MAJOR global concerns in the wake of the Russian invasion of Ukraine are having marked effects on financial markets, says Robin Hall, Managing Director of Newport-based financial planners Kymin.
“During February, the growing geopolitical risk in Ukraine reached a peak, with Russia launching a full-scale invasion of its neighbour. Many markets had already begun pricing in growing Russian aggression, however, further falls in equities have been seen.
“The market implications of the situation are difficult to anticipate in the short term, and much will depend on the level of escalation and counter measures imposed by Western nations. Nevertheless, it is likely that the higher oil prices that are already being seen, as well as flight to safety will persist for as long as the situation is severe.
“Higher energy prices in particular are likely to have the most significant impact, pushing inflation higher and weakening the spending power of consumers. Nevertheless, given the size of the Ukrainian and Russian economies, equity and bond markets, the direct impact is unlikely to be significant, and market moves will be more down to contagion or secondary effects.
“Separately, since the start of the year, equity and bond markets have already been under pressure from high inflation and resultingly, rising interest rates. Concerns that Central Banks were behind the curve led fixed income markets to rapidly reprice bonds, driving yields higher. Higher bond yields mean investors are less willing to buy equities at elevated valuations.

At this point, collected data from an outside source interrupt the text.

(* ===== verification/Ip4Examples.v ===== *)
(** * Examples of fragmentation and reassembly

    Networks that count the pbufs in use, and a datagram of 20 bytes over an MTU of 28. *)

From S2P Require Import Prelude Chain Chksum Ip4Hdr Ip4Reass Ip4ReassOk Ip4ReassProps Ip4ReassDone Ip4Frag Ip4FragProps.

#[export] Instance count_net : ReassNet Z := { rs_free n k := n - k; time_exceeded n _ := n }.
#[export] Instance count_laws : ReassLaws Z := { rs_use n := n; use_free n k := eq_refl; use_exceeded n p := eq_refl }.
#[export] Instance count_frag : FragNet Z := {
  frag_ram n := (true, n + 1); frag_ref n := (true, n + 1); frag_output n _ := n; frag_free n k := n - 1 - Z.of_nat k }.
#[export] Instance count_frag_laws : FragLaws Z := {
  frag_use n := n; use_ram n := eq_refl; use_ref n := eq_refl; use_out n p := eq_refl; use_frag_free n k := eq_refl }.

Definition hdr (len : Z) : ip_hdr := IpHdr 0x45 0 len 7 0 64 17 0 167772161 167772162.
Definition data (n : nat) : list Z := Z.of_nat <$> seq 1 n.
Definition dgram (n : nat) : packet := Packet (hdr (Z.of_nat n + 20)) [data n].
Definition sent (mtu : Z) (n : nat) : list packet :=
  match ip4_frag 50 mtu (dgram n) 0 with Ret (_, P, _) => P | _ => [] end.
(** The fragments as they are received, each in one pbuf. *)
Definition arrived (mtu : Z) (n : nat) : list packet := (fun q => Packet (p_hdr q) [concat (p_body q)]) <$> sent mtu n.
Definition piece (i : nat) : packet := default (dgram 0) (arrived 28 20 !! i).
Definition start : reass Z := RS [] 0 1 3.

Lemma start_ok : reass_ok start.
Proof. split; simpl; try constructor; try done. Qed.
Lemma piece_ok i : (i < 3)%nat -> is_frag (piece i) /\ IPH_HL_BYTES (p_hdr (piece i)) = IP_HLEN /\ key (p_hdr (piece i)) = (167772161, 167772162, 7) /\
  0 < tot_len (p_body (piece i)).
Proof. intros Hi. destruct i as [|[|[|i]]]; [..|lia]; (split; [split; vm_compute; congruence|]); by vm_compute. Qed.
Lemma pieces_ok : fragments_of (167772161, 167772162, 7) (arrived 28 20) (piece 0) (piece 2).
Proof.
  assert (arrived 28 20 = [piece 0; piece 1; piece 2]) as -> by (by vm_compute). split; try done.
  - repeat (constructor; [apply piece_ok; lia|]). constructor.
  - intros p Hp. rewrite !elem_of_cons, elem_of_nil in Hp. destruct Hp as [->|[->|[->|[]]]]; split; vm_compute; congruence.
Qed.

Lemma reass_safe_witness : Forall is_frag (arrivals [Arrives (piece 2); Tick; Arrives (piece 2); Arrives (piece 0)]) /\
  exists qs s', history [Arrives (piece 2); Tick; Arrives (piece 2); Arrives (piece 0)] start = Ret (qs, s') /\ reass_ok s' /\
    others s' = others start - clens (arrivals [Arrives (piece 2); Tick; Arrives (piece 2); Arrives (piece 0)]) + clens qs /\ elements s' = elements start.
Proof.
  assert (Forall is_frag (arrivals [Arrives (piece 2); Tick; Arrives (piece 2); Arrives (piece 0)])) as H.
  { repeat (constructor; [apply piece_ok; lia|]). constructor. }
  split; [exact H|]. exact (reass_safe _ start start_ok H).
Defined.

(** One fragment is waiting. *)
Definition waiting : reass Z := RS [Reass [frag_of (piece 1)] (p_hdr (piece 1)) 0 0 3] 1 0 3.
Lemma waiting_frag_ok : reass_ok waiting.
Proof.
  split; simpl; try done; [|repeat constructor; by apply not_elem_of_nil]. constructor; [|constructor]. split; simpl; try done; repeat constructor.
  - vm_compute; congruence.
  - vm_compute; congruence.
  - vm_compute; congruence.
  - vm_compute; congruence.
Qed.
Lemma reass_gives_up_witness : reass_ok waiting /\ datagrams waiting <> [] /\
  exists s', ticks (S (Z.to_nat IP_REASS_MAXAGE)) waiting = Ret s' /\ datagrams s' = [] /\ pbufcount s' = 0 /\
    rs_use (rnet s') = rs_use (rnet waiting) - pbufcount waiting /\ avail s' = avail waiting + Z.of_nat (length (datagrams waiting)).
Proof. split; [exact waiting_frag_ok|]. split; [done|]. exact (reass_gives_up waiting waiting_frag_ok). Defined.

Definition mixed : list event := [Arrives (piece 2); Tick; Arrives (piece 2); Arrives (piece 0); Tick].
Definition whole_of (k : Z * Z * Z) : list Z := data 20.

Lemma piece_genuine i : (i < 3)%nat -> genuine whole_of (piece i).
Proof.
  intros Hi. destruct (piece_ok i Hi) as (Hf & _). split; [done| | |].
  - destruct i as [|[|[|i]]]; [..|lia]; split; vm_compute; congruence.
  - unfold whole_of, data. rewrite length_fmap, length_seq. vm_compute. congruence.
  - destruct i as [|[|[|i]]]; [..|lia]; vm_compute; congruence.
Qed.
Lemma reass_only_whole_witness : Forall (genuine whole_of) (arrivals (mixed ++ [Arrives (piece 1)])) /\
  exists qs s', history (mixed ++ [Arrives (piece 1)]) start = Ret (qs, s') /\
    Forall (fun q => is_whole (whole_of (key (p_hdr q))) (p_hdr q) q) qs /\ Forall (good whole_of) (datagrams s').
Proof.
  assert (Forall (genuine whole_of) (arrivals (mixed ++ [Arrives (piece 1)]))) as H.
  { repeat (constructor; [apply piece_genuine; lia|]). constructor. }
  split; [exact H|]. exact (reass_only_whole whole_of _ start start_ok (List.Forall_nil _) H).
Defined.

Lemma mixed_in : Forall (.∈ arrived 28 20) (arrivals mixed).
Proof.
  assert (arrived 28 20 = [piece 0; piece 1; piece 2]) as -> by (by vm_compute). simpl. repeat constructor; set_solver.
Qed.
Lemma mixed_missing : piece 1 ∉ arrivals mixed.
Proof. apply (bool_decide_unpack (piece 1 ∉ arrivals mixed)). by vm_compute. Qed.
Lemma mixed_all x : x ∈ arrived 28 20 -> x = piece 1 \/ x ∈ arrivals mixed.
Proof. assert (arrived 28 20 = [piece 0; piece 1; piece 2]) as -> by (by vm_compute). simpl. set_solver. Qed.
Lemma piece1_in : piece 1 ∈ arrived 28 20.
Proof. assert (arrived 28 20 = [piece 0; piece 1; piece 2]) as -> by (by vm_compute). set_solver. Qed.

Lemma reass_completes_witness : exists s', history (mixed ++ [Arrives (piece 1)]) start = Ret ([datagram (arrived 28 20) (piece 0) (piece 2)], s') /\
  (167772161, 167772162, 7) ∉ rkey <$> datagrams s' /\ reass_ok s'.
Proof.
  apply (reass_completes (167772161, 167772162, 7) (arrived 28 20) (piece 0) (piece 2) mixed (piece 1) start pieces_ok); try done.
  - exact start_ok.
  - apply not_elem_of_nil.
  - exact mixed_in.
  - exact piece1_in.
  - exact mixed_missing.
  - exact mixed_all.
Defined.

Lemma dgram_sendable n : (n <= 1000)%nat -> sendable (dgram n).
Proof.
  intros Hn. assert (pkt_len (dgram n) = Z.of_nat n + 20) as Hl.
  { unfold pkt_len, tot_len, dgram, data, IP_HLEN. simpl. rewrite app_nil_r, length_fmap, length_seq. lia. }
  split; try done; rewrite Hl; lia.
Qed.

Lemma frag_sends_whole_witness : exists err P n', ip4_frag 50 28 (dgram 20) 0 = Ret (err, P, n') /\ frag_use n' = frag_use 0 /\
    (err = ERR_OK /\ (exists first fin, fragments_of (key (p_hdr (dgram 20))) P first fin) /\
       concat (concat (p_body <$> P)) = concat (p_body (dgram 20)) /\ Forall (fun q => pkt_len q <= 28) P
     \/ err = ERR_MEM /\ concat (concat (p_body <$> P)) `prefix_of` concat (p_body (dgram 20))).
Proof. apply (frag_sends_whole 50 28 (dgram 20) 0); [lia|done|apply dgram_sendable; lia|done|vm_compute; lia]. Defined.

Lemma arrived_received mtu n : Forall2 received (sent mtu n) (arrived mtu n).
Proof. unfold arrived. apply Forall2_fmap_r, Forall_Forall2_diag, Forall_true. intros q. split; [done|]. split; [simpl; apply app_nil_r|done]. Qed.

Lemma frag_reass_roundtrip_witness : exists q s', history (mixed ++ [Arrives (piece 1)]) start = Ret ([q], s') /\
  concat (p_body q) = data 20 /\ p_hdr q = with_chksum (set_offset 0 (hdr 40)).
Proof.
  apply (frag_reass_roundtrip 50 28 (dgram 20) 0 (sent 28 20) 0 (arrived 28 20) mixed (piece 1) start); try done.
  - vm_compute. lia.
  - apply arrived_received.
  - exact start_ok.
  - apply not_elem_of_nil.
  - exact mixed_in.
  - exact piece1_in.
  - exact mixed_missing.
  - exact mixed_all.
Defined.

(** 17 bytes over an MTU of 29: only 16 come out. *)
Lemma frag_loses_end_witness : length (sent 29 17) = 3%nat /\ exists q s', history (Arrives <$> take 2 (arrived 29 17)) start = Ret ([q], s') /\
    concat (p_body q) = take 16 (data 17) /\ concat (p_body q) <> data 17.
Proof.
  apply (frag_loses_end 50 29 (dgram 17) 0 (sent 29 17) 0 (arrived 29 17) start); try done.
  - vm_compute. lia.
  - apply arrived_received.
  - exact start_ok.
  - apply not_elem_of_nil.
Defined.

Lemma frag_never_ends_witness : ip4_frag 1000 24 (dgram 4) 0 = Diverge.
Proof. apply (frag_never_ends 1000 24 (dgram 4) 0); [lia|done|done|done]. Defined.

(** ** Two surprises *)

(** A fragment of [n] bytes at [8 * o]. *)
Definition frag_at (id o : Z) (mf : bool) (n : nat) : packet :=
  Packet (IpHdr 0x45 0 (Z.of_nat n + 20) id (o + (if mf then IP_MF else 0)) 64 17 0 167772161 167772162) [data n].

(** A fragment behind the end of the datagram is not refused when it arrives before the last one: the datagram that is given
    on has more bytes than its header says. *)
Lemma reass_keeps_surplus :
  match history [Arrives (frag_at 7 0 true 8); Arrives (frag_at 7 2 true 8); Arrives (frag_at 7 1 false 8)] start with
  | Ret ([q], _) => iph_len (p_hdr q) = 36 /\ pkt_len q = 44
  | _ => False
  end.
Proof. by vm_compute. Qed.

(** With one element for datagrams, a fragment of two pbufs makes the datagram before it go and is dropped all the same, although
    there was room: only one pbuf was freed. *)
Lemma reass_drops_both :
  match history [Arrives (frag_at 7 0 true 8)] start with
  | Ret ([], s) =>
      match history [Arrives (Packet (p_hdr (frag_at 8 0 true 8)) [data 4; data 4])] s with
      | Ret ([], s') => datagrams s' = [] /\ avail s' = 1 /\ pbufcount s' = 0
      | _ => False
      end
  | _ => False
  end.
Proof. by vm_compute. Qed.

“While we should not expect that both of these issues will disappear, they have likely reached their most severe point of market concern. The beginning of an invasion that has been feared for many weeks will be the time that most market participants that are likely to capitulate will do so. Likewise, with headline inflation figures expected to level off and begin to decline over the coming months, this should diminish as a concern.
“While the market selloff has been sharp, company valuations are now suppressed. While we expect that short term volatility will remain, as long-term investors we are keen to look through such periods.
“The vast majority of the investments within portfolios fundamentally have no direct or indirect exposure to the Russian invasion of Ukraine. Price moves driven by panic of the unknown is usual in such situations, and historically has been short lived. Investors have generally been rewarded for having resolve in such situations.”